**Work item**
Write out the records below word for word, please.

(Beginning of Records)

(** C31: A server is out of rotation exactly if its probes had as many failures in a row as the
    failure threshold and, since then, never as many successes in a row as the success threshold
    (a threshold of 0 counts as 1), whatever other servers' probes came between; a server not
    probed yet is in rotation, and the counters' saturation makes no difference. *)
Theorem health_hysteresis failure success (ended : list (DnsProtocol * ProbeReply * Z)) timeout p :
  0 ≤ failure ≤ u8_max → 0 ≤ success ≤ u8_max →
  is_healthy (foldl (λ h e, check_server h e.1.1 e.1.2 e.2 timeout) (checker_new failure success) ended) p = false
  ↔ taken_out (Z.to_nat (Z.max 1 failure)) (Z.to_nat (Z.max 1 success)) (probes_of p ended).
Proof.
  intros Hf Hs. rewrite is_healthy_health_of.
  set (h := foldl _ _ ended).
  enough (tracks h p (probes_of p ended) ∧ failure_threshold h = failure ∧ success_threshold h = success)
    as ([_ _ _ ->] & -> & ->) by done.
  unfold h. clear h. induction ended as [|[[q reply] latency] ended IH] using rev_ind.
  { assert (E : health_of (checker_new failure success) p = health_default)
      by (unfold health_of; cbn; by rewrite lookup_empty).
    split; [|done]. split; cbn [foldl]; rewrite ?E; clear E; cbn.
    - intros [|k] _; [split; [intros _; apply ends_in_run_0|done]|]. split; [lia|].
      intros [l E]. by destruct l.
    - intros [|k] _; [split; [intros _; apply ends_in_run_0|done]|]. split; [lia|].
      intros [l E]. by destruct l.
    - unfold_ints. lia.
    - split; [done|]. intros (b & since & E & _). destruct (Z.to_nat (Z.max 1 failure)) eqn:En; [lia|].
      by destruct b. }
  rewrite foldl_snoc. cbn [fst snd]. set (h := foldl _ _ ended) in *. destruct IH as (Ht & Eft & Est).
  destruct (check_server_thresholds h q reply latency timeout) as [-> ->]. split; [|done].
  unfold probes_of. rewrite omap_app. cbn. destruct (decide (q = p)) as [->|Hq].
  - destruct (check_server_eq h p reply latency timeout) as [(-> & l & ->)|(-> & l & e & ->)].
    + apply tracks_healthy; [by rewrite Est|done].
    + apply tracks_failed; [by rewrite Eft|done].
  - rewrite app_nil_r. apply (tracks_other h _ p q); [done| |done].
    destruct (check_server_eq h q reply latency timeout) as [(_ & l & ->)|(_ & l & e & ->)]; by eexists.
Qed.

End rotation.

(** ** Example: three failures take a server out, one success brings it back. *)

#[local] Instance no_messages : Hickory := {
  message_from_vec := λ _, inl "not a message"%string; name_from_str := λ _, inl ""%string;
  name_to_utf8 := λ _, []; type_debug := λ _, ""%string;
}.

Definition example_server : DnsProtocol := PUdp (Resolved (mkSocket (V4 134744072) 53 0)).

Lemma health_hysteresis_witness :
  let ended := replicate 3 (example_server, ProbeTimeout, 0) in
  is_healthy (foldl (λ h e, check_server h e.1.1 e.1.2 e.2 2000) (checker_new 3 1) ended) example_server = false
  ∧ taken_out 3 1 (probes_of example_server ended).
Proof.
  split; [by vm_compute|].
  apply (health_hysteresis 3 1 (replicate 3 (example_server, ProbeTimeout, 0)) 2000 example_server);
    [unfold u8_max; lia..|by vm_compute].
Defined.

(End of Records)

**Exercise output**
(** C31: A server is out of rotation exactly if its probes had as many failures in a row as the
    failure threshold and, since then, never as many successes in a row as the success threshold
    (a threshold of 0 counts as 1), whatever other servers' probes came between; a server not
    probed yet is in rotation, and the counters' saturation makes no difference. *)
Theorem health_hysteresis failure success (ended : list (DnsProtocol * ProbeReply * Z)) timeout p :
  0 ≤ failure ≤ u8_max → 0 ≤ success ≤ u8_max →
  is_healthy (foldl (λ h e, check_server h e.1.1 e.1.2 e.2 timeout) (checker_new failure success) ended) p = false
  ↔ taken_out (Z.to_nat (Z.max 1 failure)) (Z.to_nat (Z.max 1 success)) (probes_of p ended).
Proof.
  intros Hf Hs. rewrite is_healthy_health_of.
  set (h := foldl _ _ ended).
  enough (tracks h p (probes_of p ended) ∧ failure_threshold h = failure ∧ success_threshold h = success)
    as ([_ _ _ ->] & -> & ->) by done.
  unfold h. clear h. induction ended as [|[[q reply] latency] ended IH] using rev_ind.
  { assert (E : health_of (checker_new failure success) p = health_default)
      by (unfold health_of; cbn; by rewrite lookup_empty).
    split; [|done]. split; cbn [foldl]; rewrite ?E; clear E; cbn.
    - intros [|k] _; [split; [intros _; apply ends_in_run_0|done]|]. split; [lia|].
      intros [l E]. by destruct l.
    - intros [|k] _; [split; [intros _; apply ends_in_run_0|done]|]. split; [lia|].
      intros [l E]. by destruct l.
    - unfold_ints. lia.
    - split; [done|]. intros (b & since & E & _). destruct (Z.to_nat (Z.max 1 failure)) eqn:En; [lia|].
      by destruct b. }
  rewrite foldl_snoc. cbn [fst snd]. set (h := foldl _ _ ended) in *. destruct IH as (Ht & Eft & Est).
  destruct (check_server_thresholds h q reply latency timeout) as [-> ->]. split; [|done].
  unfold probes_of. rewrite omap_app. cbn. destruct (decide (q = p)) as [->|Hq].
  - destruct (check_server_eq h p reply latency timeout) as [(-> & l & ->)|(-> & l & e & ->)].
    + apply tracks_healthy; [by rewrite Est|done].
    + apply tracks_failed; [by rewrite Eft|done].
  - rewrite app_nil_r. apply (tracks_other h _ p q); [done| |done].
    destruct (check_server_eq h q reply latency timeout) as [(_ & l & ->)|(_ & l & e & ->)]; by eexists.
Qed.

End rotation.

(** ** Example: three failures take a server out, one success brings it back. *)

#[local] Instance no_messages : Hickory := {
  message_from_vec := λ _, inl "not a message"%string; name_from_str := λ _, inl ""%string;
  name_to_utf8 := λ _, []; type_debug := λ _, ""%string;
}.

Definition example_server : DnsProtocol := PUdp (Resolved (mkSocket (V4 134744072) 53 0)).

Lemma health_hysteresis_witness :
  let ended := replicate 3 (example_server, ProbeTimeout, 0) in
  is_healthy (foldl (λ h e, check_server h e.1.1 e.1.2 e.2 2000) (checker_new 3 1) ended) example_server = false
  ∧ taken_out 3 1 (probes_of example_server ended).
Proof.
  split; [by vm_compute|].
  apply (health_hysteresis 3 1 (replicate 3 (example_server, ProbeTimeout, 0)) 2000 example_server);
    [unfold u8_max; lia..|by vm_compute].
Defined.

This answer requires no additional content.